Your task:
Quote the entries below from the line with "(** C9: Sharing" through the line with "End optimise.", both ends included, and only those lines.

Materials provided:
Lemma loadInodeHash_keeps : okeeps loadInodeHash (fun _ => True).
Proof using Hours env_keeps.
  eapply keeps_bind; [by apply on_world_keeps, (keeps_readDirectory _ _ _ _ env_keeps _ (fun _ => True))|].
  intros es _. by apply keeps_modify.
Qed.
(** C9: Sharing files loses nothing.  Whatever other processes do between the
    system calls (as long as they keep the contents of the store's objects
    and the farm true, and leave our temporary names alone), whichever calls
    are refused, and whether optimising an object returns or throws: every
    path of every object shows what it showed before, and each name in the
    farm is the hash of the file it shows.  This needs that no two files of
    the store have the same hash, and that hashes captured earlier are those
    of the files. *)
Theorem optimise_object_safe fuel name fileHashes s :
  ours name -> captured (S (length realStoreDir)) fileHashes ->
  (forall p, object_path p -> view_at (w_disk (o_world s)) p = V p) -> farm_ok (w_disk (o_world s)) ->
  let s' := (optimise_object fuel name fileHashes s).2 in
  (forall p, object_path p -> view_at (w_disk (o_world s')) p = V p) /\ farm_ok (w_disk (o_world s')).
Proof using Hours HashLibLaws0 V_known known_ok known_names env_keeps env_temp.
  intros Hn Hc Hv Hf.
  assert (okeeps (optimise_object fuel name fileHashes) (fun _ => True)) as Hk.
  { eapply keeps_bind; [apply loadInodeHash_keeps|]. intros _ _. cbv zeta. apply optimisePath_keeps.
    - by exists name, [].
    - by rewrite length_app, Nat.add_1_r.
    - done.
    - done. }
  specialize (Hk s (conj Hv Hf)). unfold leads in Hk. cbv zeta.
  destruct (optimise_object fuel name fileHashes s) as [[a|e] s']; [apply Hk|exact Hk].
Qed.
End keeps.
End optimise.

(** Two objects with the same contents, each a file. *)
Definition two_equal_files : Disk :=
  mkDisk (NDir 0x1ED 1 [(#"s", NDir 0x1ED 1 [(#".links", NDir 0x1ED 1 []); (#"a", NLeaf 0); (#"b", NLeaf 1)])])
    (<[0%nat := mkInode (LRegular #"x" 0x124) 1]> {[1%nat := mkInode (LRegular #"x" 0x124) 1]}) 2.

(** Optimising both leaves them one file, with the contents each had. *)
Lemma optimise_object_safe_witness :
  let run n := @optimise_object prefix_HashLib (fun _ d => d) (fun _ => None) (fun _ => 5) [ #"s"] 7 2 n None in
  let s0 := mkOpt (mkWorld two_equal_files 0) ∅ false 0 0 0 in
  let s1 := (run #"a" s0).2 in
  let s2 := (run #"b" s1).2 in
  (run #"a" s0).1 = Ok () /\ (run #"b" s1).1 = Ok () /\
  lookup_path (w_disk (o_world s2)) [ #"s"; #"b"] = Some (NLeaf 0) /\
  view_at (w_disk (o_world s2)) [ #"s"; #"b"] = Some (Regular false #"x").
Proof.
  set (d0 := two_equal_files).
  set (ours := fun n : bytes => n = #"a" \/ n = #"b").
  assert (Hours : ours_ok [ #"s"] 7 ours).
  { intros n [-> | ->]; (split; [discriminate|]); intros k Hk; unfold tempLink in Hk; cbn in Hk; discriminate Hk. }
  assert (Hleaf : forall p f, object_path [ #"s"] ours p -> view_at d0 p = Some f -> f = Regular false #"x").
  { intros p f (n & r & -> & [-> | ->]) Hv; (destruct r as [|c r]; [injection Hv as <-; reflexivity|discriminate Hv]). }
  assert (forall nm s, ours nm ->
    (forall p, object_path [ #"s"] ours p -> view_at (w_disk (o_world s)) p = view_at d0 p) ->
    @farm_ok prefix_HashLib [ #"s"] (fun f => f = Regular false #"x") (w_disk (o_world s)) ->
    let s' := (@optimise_object prefix_HashLib (fun _ d => d) (fun _ => None) (fun _ => 5) [ #"s"] 7 2 nm None s).2 in
    (forall p, object_path [ #"s"] ours p -> view_at (w_disk (o_world s')) p = view_at d0 p) /\
    @farm_ok prefix_HashLib [ #"s"] (fun f => f = Regular false #"x") (w_disk (o_world s'))) as Hstep.
  { intros nm s Hnm Hv Hf.
    apply (@optimise_object_safe prefix_HashLib (fun _ d => d) (fun _ => None) (fun _ => 5) [ #"s"] 7 ours Hours prefix_HashLib_laws
             (fun f => f = Regular false #"x")); try done.
    - intros f ->. split; [constructor; vm_compute; reflexivity|reflexivity].
    - intros f g n -> -> _ _. reflexivity.
    - intros p f Hp Hpv _. exact (Hleaf p f Hp Hpv). }
  intros run s0 s1 s2.
  assert (@farm_ok prefix_HashLib [ #"s"] (fun f => f = Regular false #"x") d0) as Hf0.
  { intros n f Hv. discriminate Hv. }
  destruct (Hstep #"a" s0 (or_introl eq_refl) (fun _ _ => eq_refl) Hf0) as [Hv1 Hf1].
  destruct (Hstep #"b" s1 (or_intror eq_refl) Hv1 Hf1) as [Hv2 _].
  split; [vm_compute; reflexivity|]. split; [vm_compute; reflexivity|]. split; [vm_compute; reflexivity|].
  refine (eq_trans (Hv2 [ #"s"; #"b"] _) eq_refl). exists #"b", []. split; [reflexivity|right; reflexivity].
Defined.
Lemma enqueue_work_left st x : (x ∈ res st \/ x ∈ U) -> (work_left (enqueue st x) <= work_left st)%nat.
Proof using Type.
  intros Hx. unfold enqueue. destruct (error st); [done|]. case_bool_decide as Hin; [done|].
  destruct Hx as [?|Hx]; [done|]. cbn [inFlight res pending todo posted error handed].
  assert (size (U ∖ res st) = S (size (U ∖ ({[x]} ∪ res st)))) as Hs by (by apply size_remove).
  destruct (_ <? _)%nat; unfold work_left; cbn [spawnWorker res todo posted];
    rewrite ?weights_app, ?length_app; cbn [weights foldr weight length]; lia.
Qed.

Lemma enqueue_all_work_left st elts :
  (forall x, x ∈ elts -> x ∈ res st \/ x ∈ U) -> (work_left (enqueue_all elts st) <= work_left st)%nat.
Proof using Type.
  intros Hx. unfold enqueue_all.
  assert (forall x, x ∈ elements elts -> x ∈ res st \/ x ∈ U) as Hl by (intros x ?%elem_of_elements; auto).
  revert Hl. generalize (elements elts) as l. intros l. revert st Hx.
  induction l as [|x l IH]; intros st Hx Hl; [done|]. cbn [foldl]. etrans; [apply IH|].
  - intros y Hy. destruct (Hx y Hy); [left|by right]. by apply enqueue_res.
  - intros y Hy. destruct (Hl y ltac:(by right)); [left|by right]. by apply enqueue_res.
  - apply enqueue_work_left, Hl. by left.
Qed.

Lemma onWorkDone_work_left st : (work_left (onWorkDone st) <= S (work_left st))%nat.
Proof using Type.
  unfold onWorkDone, work_left. cbn [todo error].
  destruct (todo st) as [|next todo'], (error st); cbn [pending todo res posted inFlight handed error complete];
    repeat (destruct (_ =? _)%nat; cbn [complete pending todo res posted inFlight handed error]);
    rewrite ?weights_app; cbn [weights foldr weight length]; lia.
Qed.

Lemma phase_found st x : phase st -> HWork x ∈ posted st -> found ∅ st.
Proof using Type.
  intros [-> _|_ _ Hf _|ex _ _ _ Hf _|Hpo _ _ _ _] Hx; [|done|done|].
  - apply list_elem_of_singleton in Hx. done.
  - rewrite Hpo in Hx. by apply not_elem_of_nil in Hx.
Qed.

Lemma step_work_left st st' : phase st -> step startElts getEdges st st' -> (work_left st' < work_left st)%nat.
Proof using HU.
  intros Hph Hst. destruct Hst as [st l1 h l2 Hp].
  assert (work_left st = work_left (unpost st (l1 ++ l2)) + weight h)%nat as ->.
  { unfold work_left; cbn [unpost res todo posted]. rewrite Hp, !weights_app. change (weights (h :: l2)) with (weight h + weights l2)%nat. lia. }
  destruct h as [|x|x|ex]; cbn [run_handler weight].
  - enough (work_left (enqueue_all startElts (unpost st (l1 ++ l2))) <= work_left (unpost st (l1 ++ l2)))%nat by lia.
    apply enqueue_all_work_left. intros x Hx. cbn.
    assert (res0 ⊆ res st) as Hr.
    { destruct Hph as [-> _|_ _ Hf _|ex _ _ _ Hf _|_ _ -> _ _]; [done|apply (f_res0 _ _ Hf)|apply (f_res0 _ _ Hf)|done]. }
    destruct (decide (x ∈ res0)); [set_solver|]. right. by apply HU, reached_start.
  - assert (reached x /\ res0 ⊆ res st) as [Hx Hr].
    { assert (HWork x ∈ posted st) as Hin by (rewrite Hp; set_solver).
      pose proof (phase_found _ _ Hph Hin) as Hf. split; [|apply (f_res0 _ _ Hf)].
      apply (f_live _ _ Hf). right. by exists (HWork x). }
    eapply Nat.le_lt_trans; [apply onWorkDone_work_left|]. destruct (getEdges x) as [es|e] eqn:He.
    + enough (work_left (enqueue_all es (unpost st (l1 ++ l2))) <= work_left (unpost st (l1 ++ l2)))%nat by lia.
      apply enqueue_all_work_left. intros y Hy. cbn. destruct (decide (y ∈ res0)); [set_solver|].
      right. apply HU. by eapply reached_edge.
    + unfold work_left, fail, unpost; cbn [res todo posted]. lia.
  - unfold work_left, spawnWorker, unpost; cbn [res todo posted]. rewrite !weights_app. change (weights [HWork x]) with 2%nat. lia.
  - unfold work_left, unpost; cbn [res todo posted]. lia.
Qed.

Lemma nsteps_work_left n st st' :
  phase st -> nsteps (step startElts getEdges) n st st' -> (n + work_left st' <= work_left st)%nat.
Proof using HU.
  intros Hph Hn. induction Hn as [st|n st1 st2 st3 H12 _ IH]; [lia|].
  pose proof (step_work_left _ _ Hph H12). specialize (IH (step_phase _ _ Hph H12)). lia.
Qed.

Lemma work_left_start : (work_left (start startElts res0) <= 5 * size U + 1)%nat.
Proof using Type.
  assert (size (U ∖ res0) <= size U)%nat by (apply subseteq_size, subseteq_difference_l; done).
  unfold start, work_left. case_bool_decide; cbn; lia.
Qed.

Lemma computeClosure_exists : exists r, computeClosure startElts getEdges res0 r.
Proof using HU.
  assert (forall n st, (work_left st <= n)%nat -> phase st ->
    exists st', rtc (step startElts getEdges) st st' /\ posted st' = []) as Hex.
  { intros n. induction n as [|n IH]; intros st Hn Hph; (destruct (posted st) as [|h l] eqn:Hp; [by exists st|]).
    - unfold work_left in Hn. rewrite Hp in Hn. cbn in Hn. destruct h; cbn in Hn; lia.
    - pose proof (step_run startElts getEdges st [] h l Hp) as Hst.
      pose proof (step_work_left _ _ Hph Hst).
      destruct (IH (run_handler startElts getEdges h (unpost st ([] ++ l)))) as (st' & Hr & Hp');
        [lia|by eapply step_phase|].
      exists st'. split; [|done]. by eapply rtc_l. }
  destruct (Hex _ _ (reflexivity _) start_phase) as (st & Hr & Hp). eexists. by econstructor.
Qed.
End closure_spec.
End Closure.

(** C28: whatever the order in which the event loop runs the handlers and the
    requests complete, [computeClosure] returns the elements the result held
    before and all those reachable from the start without passing through
    them, when the edges of all of these are known, or throws an error that
    the edges of a reachable element gave. *)
Theorem computeClosure_spec {T} `{Countable T} (startElts : gset T) getEdges res0 r :
  Closure.computeClosure startElts getEdges res0 r ->
  match r with
  | Ok X => (forall x, x ∈ X <-> x ∈ res0 \/ Closure.reached startElts getEdges res0 x) /\
            (forall x, Closure.reached startElts getEdges res0 x -> exists es, getEdges x = Ok es)
  | Throw e => exists x, Closure.reached startElts getEdges res0 x /\ getEdges x = Throw e
  end.
Proof. apply Closure.computeClosure_ok. Qed.

Definition example_edges (x : positive) : result (gset positive) :=
  Ok (if decide (x = 3) then {[1]} else {[Pos.succ x]})%positive.

Lemma example_reached x :
  Closure.reached {[1%positive]} example_edges ∅ x ->
  x ∈ ({[1; 2; 3]} : gset positive)%positive.
Proof.
  induction 1 as [x Hx _|x es y _ IH Hes Hy _]; [set_solver|].
  assert (x = 1 \/ x = 2 \/ x = 3)%positive as Hx by (clear -IH; set_solver).
  unfold example_edges in Hes. injection Hes as <-. clear IH.
  destruct Hx as [->|[->| ->]]; [rewrite decide_False in Hy by done|rewrite decide_False in Hy by done|rewrite decide_True in Hy by done];
    apply elem_of_singleton in Hy as ->; set_solver.
Qed.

Written response:
(** C9: Sharing files loses nothing.  Whatever other processes do between the
    system calls (as long as they keep the contents of the store's objects
    and the farm true, and leave our temporary names alone), whichever calls
    are refused, and whether optimising an object returns or throws: every
    path of every object shows what it showed before, and each name in the
    farm is the hash of the file it shows.  This needs that no two files of
    the store have the same hash, and that hashes captured earlier are those
    of the files. *)
Theorem optimise_object_safe fuel name fileHashes s :
  ours name -> captured (S (length realStoreDir)) fileHashes ->
  (forall p, object_path p -> view_at (w_disk (o_world s)) p = V p) -> farm_ok (w_disk (o_world s)) ->
  let s' := (optimise_object fuel name fileHashes s).2 in
  (forall p, object_path p -> view_at (w_disk (o_world s')) p = V p) /\ farm_ok (w_disk (o_world s')).
Proof using Hours HashLibLaws0 V_known known_ok known_names env_keeps env_temp.
  intros Hn Hc Hv Hf.
  assert (okeeps (optimise_object fuel name fileHashes) (fun _ => True)) as Hk.
  { eapply keeps_bind; [apply loadInodeHash_keeps|]. intros _ _. cbv zeta. apply optimisePath_keeps.
    - by exists name, [].
    - by rewrite length_app, Nat.add_1_r.
    - done.
    - done. }
  specialize (Hk s (conj Hv Hf)). unfold leads in Hk. cbv zeta.
  destruct (optimise_object fuel name fileHashes s) as [[a|e] s']; [apply Hk|exact Hk].
Qed.
End keeps.
End optimise.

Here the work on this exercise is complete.